Evergreen Serverless Performance Reviews
In the past 6 months I published several blog posts under the same theme of comparing the serverless services of the top cloud providers in terms of their performance and scalability properties:
- Serverless: Cold Start War
- From 0 to 1000 Instances: How Serverless Providers Scale Queue Processing
- Serverless at Scale: Serving StackOverflow-like Traffic
I received some very positive feedback on those posts (readers are fantastic!). On top of that, people always had great suggestions about improving and extending the contents of those articles. I’ve been thinking a lot about them.
Limitations of a blog post
However, the format of a blog post is limited in several important ways:
Read-only. Once it’s published, it’s published. Except for some typos, I never make changes or extend the past articles. Despite the lack of technical limitations, re-writing blog posts doesn’t seem to be a part of the genre. If I want to add another cloud, do I change the old post or create an entirely new one?
Point-in-time. All those articles are heavily data-driven: numbers, charts, comparisons. The value of the data decreases as time goes. Readers can’t trust the 2-years-old numbers in the ever-changing world of the cloud.

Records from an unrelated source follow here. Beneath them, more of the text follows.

(* ===== verification/DaemonDemo.v ===== *)
(** A concrete configuration: two overlapping sources, one of them with a table
    of its own, and an engine that learns a route for the other. *)
From S2P Require Import Prelude Net Mac Model Metric Wire Api EngineState Rib Engine Invariant EngineSpec Demo Filters DaemonConfig Scheduler Sender Router Projection SourceViews DaemonTheorems.
Import Hello.
Local Open Scope Z_scope.

#[local] Existing Instance demo_net.
#[local] Existing Instance demo_metrics.
#[local] Existing Instance demo_order.
#[local] Existing Instance demo_libm.

Definition demo_contains : NetContains := contains_model demo_net.
#[local] Existing Instance demo_contains.

Definition wide_source : option IpNet := NetV4 <$> v4net_new (ipv4 192 0 0 0) 8.
Definition narrow_source : option IpNet := NetV4 <$> v4net_new (ipv4 192 0 2 0) 24.
Definition anywhere : option IpNet := NetV4 <$> v4net_new (ipv4 10 1 0 0) 16.

(** Wired interfaces; the narrow source has an explicit view. *)
Definition demo_export : Export :=
  MkExport default_protocol false true true default_source_table_base default_source_rule_priority
    [MkExportView 100 None None default_filter; MkExportView 101 narrow_source None default_filter].

Definition demo_section : InterfaceSection :=
  MkInterfaceSection ["eth*"; "wg0"] LinkWired None NextHopAuto TransportIpv6 (Some 4000) None None None.

Definition demo_file : Config :=
  MkConfig None "/var/lib/babel-rs/state" default_shutdown_timeout_ms ShutdownClear
    default_restart_recovery_seconds [demo_section] default_route_selection (MkLimits None None None)
    (match anywhere with Some d => [MkOrigin d wide_source 0] | None => [] end)
    (MkPolicies default_filter default_filter) demo_export.

Definition no_files : string -> option (list byte) := fun _ => None.

Definition demo_parsed : option Config := result_ok (parse no_files demo_file).

Lemma demo_parsed_some : exists c, parse no_files demo_file = Ok c.
Proof.
  assert (succeeds demo_parsed = true) as H by (vm_compute; reflexivity).
  unfold demo_parsed in H. destruct (parse no_files demo_file) as [c|]; [by exists c|discriminate H].
Qed.

Lemma demo_section_typed : Forall section_typed (interfaces demo_file).
Proof. constructor; [|constructor]. split; simpl; [lia|done]. Qed.

Lemma parsed_config_works_witness : exists c id,
  (exists b, daemon_builder c id 7 = Ok b /\ validate_builder b = Ok tt) /\
  (forall name, exists ei, effective_interface c name = Some ei /\
     match ei with
     | None => Forall (fun s => ~ claims s name) (interfaces c)
     | Some e => exists s p, interfaces c !! section e = Some s /\ claims s name /\
         Forall (fun s => ~ claims s name) (take (section e) (interfaces c)) /\
         build_policy e = Ok p /\ router_validate_policy p = Ok tt
     end).
Proof.
  destruct demo_parsed_some as [c Hc].
  assert (exists id, own_id = Some id) as [id _] by (apply succeeds_Some; vm_compute; reflexivity).
  exists c, id. exact (parsed_config_works no_files demo_file c id 7 Hc demo_section_typed).
Defined.

(** * An engine with this configuration's policy *)

Definition sourced_key : option RouteKey := d ← anywhere; RouteKey_new d wide_source.

Definition sourced_packet (seqno : Z) : Packet := MkPacket
  [THello false seqno 400 []; TIhu None 96 1200 [];
   TUpdate {| ru_key := sourced_key; ru_router_id := peer_id; ru_next_hop := Some peer_address;
              ru_interval_cs := 1600; ru_seqno := 7; ru_metric := 96;
              ru_v4_via_v6 := true; ru_sub_tlvs := [] |}].

Definition sourced_events : list Event :=
  [InterfaceUp "eth0" [own_address] 1000;
   PacketReceived "eth0" peer_address (sourced_packet 1) 1200;
   PacketReceived "eth0" peer_address (sourced_packet 2) 5200].

Definition daemon_config : option EngineConfig :=
  id ← own_id; profile ← demo_profile; c ← demo_parsed;
  let r := recommended profile id in
  Some (MkEngineConfig (DaemonPolicy c) (ipv4_via_ipv6 r) (cfg_limits r) id (cfg_metric r) (metric_algebra r)
          (cfg_sequence_number r) (cfg_hello_interval_cs r) (cfg_update_interval_cs r) (route_selection r)).

Definition sourced_start : option Engine :=
  c ← daemon_config; match Engine_try_new c with Ok e => Some e | Err _ => None end.

Definition sourced_state : option Engine :=
  e ← sourced_start; snd <$> run (B := release_build) sourced_events e.

Definition sourced_snapshot (e : Engine) : RouteSnapshot :=
  MkSnapshot 1 (selected_routes e) (unreachable_routes e).

(** What the run comes to: the route is selected and its source, which is
    wider than the configured one, keeps the table it had. *)
Definition had_tables : gmap IpNet Z := match wide_source with Some s => {[ s := 1000007 ]} | None => ∅ end.

Record Outcome := MkOutcome {
  oc_config : Config;
  oc_engine : Engine;
  oc_tables : gmap IpNet Z;
  oc_views : list ExportView;
  oc_route : SelectedRoute;
  oc_source : IpNet
}.

Definition sourced_outcome : option Outcome :=
  c ← demo_parsed; e ← sourced_state;
  v ← source_views_with_recovery (export c) (sourced_snapshot e) had_tables ∅;
  vs ← result_ok v.2; r ← head (selected_routes e); s ← source (sr_key r);
  Some (MkOutcome c e v.1 vs r s).

Definition route_policy_of (e : Engine) : RoutePolicy := cfg_route_policy (EngineState.config e).

Lemma sourced_policy : route_policy_of <$> sourced_state = DaemonPolicy <$> demo_parsed.
Proof. vm_cast_no_check (eq_refl (DaemonPolicy <$> demo_parsed)). Qed.

Lemma sourced_reachable e : sourced_state = Some e -> reachable (B := release_build) e.
Proof.
  intros (e0 & (c & _ & H0)%bind_Some & ([rs e'] & Hr & ->)%fmap_Some)%bind_Some.
  destruct (Engine_try_new c) as [e1|] eqn:E; [|discriminate H0]. apply (inj Some) in H0 as ->.
  eapply run_reachable; [by eapply reach_new| |exact Hr].
  repeat (apply Forall_cons_iff; split; [simpl; unfold in_u64, u64_max; lia|]). by apply List.Forall_nil.
Qed.

Lemma sourced_outcome_spec o : sourced_outcome = Some o ->
  demo_parsed = Some (oc_config o) /\ sourced_state = Some (oc_engine o) /\
  source_views_with_recovery (export (oc_config o)) (sourced_snapshot (oc_engine o)) had_tables ∅ =
    Some (oc_tables o, Ok (oc_views o)) /\
  oc_route o ∈ selected_routes (oc_engine o) /\ source (sr_key (oc_route o)) = Some (oc_source o).
Proof.
  intros (c & Hc & (e & He & ([m res] & Hv & (vs & Hvs & (r & Hr & (s & Hs & H)%bind_Some)%bind_Some)
    %bind_Some)%bind_Some)%bind_Some)%bind_Some.
  simpl in H, Hvs. apply (inj Some) in H as <-. simpl. destruct res as [vs'|]; [|discriminate Hvs].
  apply (inj Some) in Hvs as ->. split_and!; try assumption.
  destruct (selected_routes e) as [|r' l]; [discriminate Hr|]. apply (inj Some) in Hr as ->. apply elem_of_cons. by left.
Qed.

Lemma had_tables_ok : inj_tables (∅ ∪ had_tables) /\ map_Forall (fun _ t => t <= u32_max) (∅ ∪ had_tables).
Proof.
  rewrite (left_id_L ∅ (∪)). unfold had_tables. destruct wide_source as [s|].
  - split; [|by apply map_Forall_singleton]. intros s1 s2 t [<- _]%lookup_singleton_Some [<- _]%lookup_singleton_Some. done.
  - split; [intros s1 s2 t []%lookup_empty_Some|apply map_Forall_empty].
Qed.

(** The facts about the export section the witnesses need. *)
Definition demo_checks (c : Config) : bool :=
  automatic_sources (export c)
  && bool_decide (0 <= source_table_base (export c) <= u32_max).

Lemma demo_checked c : demo_parsed = Some c ->
  automatic_sources (export c) = true /\ 0 <= source_table_base (export c) <= u32_max.
Proof.
  assert (from_option demo_checks false demo_parsed = true) as H by vm_cast_no_check (eq_refl true).
  intros Hc. rewrite Hc in H. apply andb_true_iff in H as [H1 H2%bool_decide_eq_true]. exact (conj H1 H2).
Qed.

Lemma sourced_outcome_some : exists o, sourced_outcome = Some o.
Proof. apply succeeds_Some. vm_cast_no_check (eq_refl true). Qed.

Lemma source_views_sound_witness : exists c e allocated' res,
  automatic_sources (export c) = true /\
  source_views_with_recovery (export c) (sourced_snapshot e) had_tables ∅ = Some (allocated', res) /\
  inj_tables allocated' /\
  (forall s t, carried (export c) (sourced_snapshot e) had_tables ∅ s t -> allocated' !! s = Some t).
Proof.
  destruct sourced_outcome_some as [o (Hc & _)%sourced_outcome_spec].
  destruct (demo_checked _ Hc) as [Ha Hb]. destruct had_tables_ok as [Hi Hm].
  destruct (source_views_sound (export (oc_config o)) (sourced_snapshot (oc_engine o)) had_tables ∅ Ha Hb Hi Hm)
    as (m & res & H1 & H2 & _ & H3 & _).
  exists (oc_config o), (oc_engine o), m, res. exact (conj Ha (conj H1 (conj H2 H3))).
Defined.

Lemma selected_sources_covered_witness : exists o, sourced_outcome = Some o /\
  exists v, v ∈ oc_views o /\ view_source v = Some (oc_source o) /\
    (v ∈ views (export (oc_config o)) \/ filter v = default_filter) /\
    (allows_key (filter v) (sr_key (oc_route o)) = true -> exists p,
       p ∈ project_routes (oc_views o) (sourced_snapshot (oc_engine o)) /\
       slot p = (table v, destination (sr_key (oc_route o))) /\ net_plen (oc_source o) <= specificity (pr_key p)).
Proof.
  destruct sourced_outcome_some as [o Ho]. exists o. split; [exact Ho|].
  destruct (sourced_outcome_spec o Ho) as (Hc & He & Hv & Hr & Hs).
  assert (cfg_route_policy (EngineState.config (oc_engine o)) = DaemonPolicy (oc_config o)) as Hp.
  { pose proof sourced_policy as H. rewrite He, Hc in H. exact (inj Some _ _ H). }
  destruct (demo_checked _ Hc) as [_ Hb]. destruct had_tables_ok as [Hi Hm].
  exact (selected_sources_covered (B := release_build) (oc_config o) (oc_engine o) 1 had_tables ∅ (oc_tables o)
    (oc_views o) (oc_route o) (oc_source o) eq_refl (sourced_reachable _ He) Hp Hb Hi Hm Hv Hr Hs).
Defined.

(** The view of the wide source, and the configured one of the narrow source. *)
Definition nested_views (o : Outcome) : option (ExportView * ExportView * IpNet * IpNet) :=
  find_map (fun v => s ← view_source v;
    find_map (fun w => t ← view_source w;
      if bool_decide (net_contains s t = true /\ net_plen s < net_plen t) then Some (v, w, s, t) else None)
    (oc_views o)) (oc_views o).

Lemma nested_views_spec o v w s t : nested_views o = Some (v, w, s, t) ->
  v ∈ oc_views o /\ w ∈ oc_views o /\ view_source v = Some s /\ view_source w = Some t /\
  net_contains s t = true /\ net_plen s < net_plen t.
Proof.
  intros (v' & Hv & (s' & Hs & (w' & Hw & (t' & Ht & H)%bind_Some)%find_map_Some)%bind_Some)%find_map_Some.
  destruct (bool_decide _) eqn:E in H; [|discriminate H]. apply bool_decide_eq_true in E as [E1 E2].
  apply (inj Some) in H. simplify_eq. split_and!; assumption.
Qed.

Lemma rules_most_specific_first_witness : exists c v w s t,
  view_source v = Some s /\ view_source w = Some t /\ net_contains s t = true /\
  rule_priority (export c) w < rule_priority (export c) v.
Proof.
  assert (exists o x, sourced_outcome = Some o /\ nested_views o = Some x) as (o & [[[v w] s] t] & Ho & Hx).
  { assert (succeeds (o ← sourced_outcome; nested_views o) = true) as H by vm_cast_no_check (eq_refl true).
    apply succeeds_Some in H as (x & (o & Ho & Hx)%bind_Some). exists o, x. exact (conj Ho Hx). }
  destruct (sourced_outcome_spec o Ho) as (Hc & _ & Hv & _).
  assert (parse no_files demo_file = Ok (oc_config o)) as Hparse.
  { unfold demo_parsed in Hc. destruct (parse no_files demo_file) as [c|]; [|discriminate Hc].
    apply (inj Some) in Hc as ->. reflexivity. }
  destruct (demo_checked _ Hc) as [_ Hb]. destruct had_tables_ok as [Hi Hm].
  destruct (nested_views_spec o v w s t Hx) as (Hin & Hin' & Hs & Ht & Hst & Hlt).
  exists (oc_config o), v, w, s, t. split; [exact Hs|]. split; [exact Ht|]. split; [exact Hst|].
  exact (rules_most_specific_first no_files demo_file (oc_config o) _ had_tables ∅ (oc_tables o) (oc_views o)
    v w s t Hparse Hb Hi Hm Hv Hin Hin' Hs Ht Hst Hlt).
Defined.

Wall of text. A blog post is just a chunk of text interrupted by images and charts. People read it from top to bottom. There’s no other structure to it. So, I have to come up with the best sequence of material to present. I have to balance the length of the post to give enough insight but not to be too long and tedious. There’s no good way to summarize something and then send curious readers to the details.
Same for everyone. Readers might have different backgrounds. Somebody only cares about one cloud provider or one language because that’s what they work with. Others look for brief comparison and industry-wide trends. Nonetheless, they all have to read the same text.
Not reproducible. Because of the previous points, there is no real incentive to make the experiments reproducible. It’s enough to run it once, publish the results, and forget. However, this means that the effort is lost, and there is no open code that others could use.
I decided to have a shot at addressing these issues.
How to solve these problems
I believe I can solve the issues inherent to the format of the blog by doing the following steps:
Automate the experiments. Provision the required infrastructure, run the workload, collect metrics, record the data, aggregate them, and publish the charts. All programmatically, without significant human intervention.
Run more often. Re-do the experiments every month or so. Compare the results over time, detect any trends.
Website not blog. Publish the results as a set of pages with different perspectives on the related data. Make it compelling for multiple types of audience.
Keep it up-to-date. Make sure that people can trust the data as being actual, not old or obsolete.
Open everything. Publish the code behind the experiments, the raw data, the aggregated data. Enable people to find bugs, flaws, and suggest improvements—if they want to.
What’s available today
I’ve completed all the suggestions for the topic of Cold Starts:
Two dozens of cloud functions span across three providers. The experiments run for a week and then the results are saved as JSON files. A script aggregates the data and produces charts in several seconds.
I commit to running this experiment and updating the data at least once in 2 months for as long as it would make sense, to my judgment.
The corresponding section of the website consists of 16 pages with different focus and level of details.
All the code and data are open.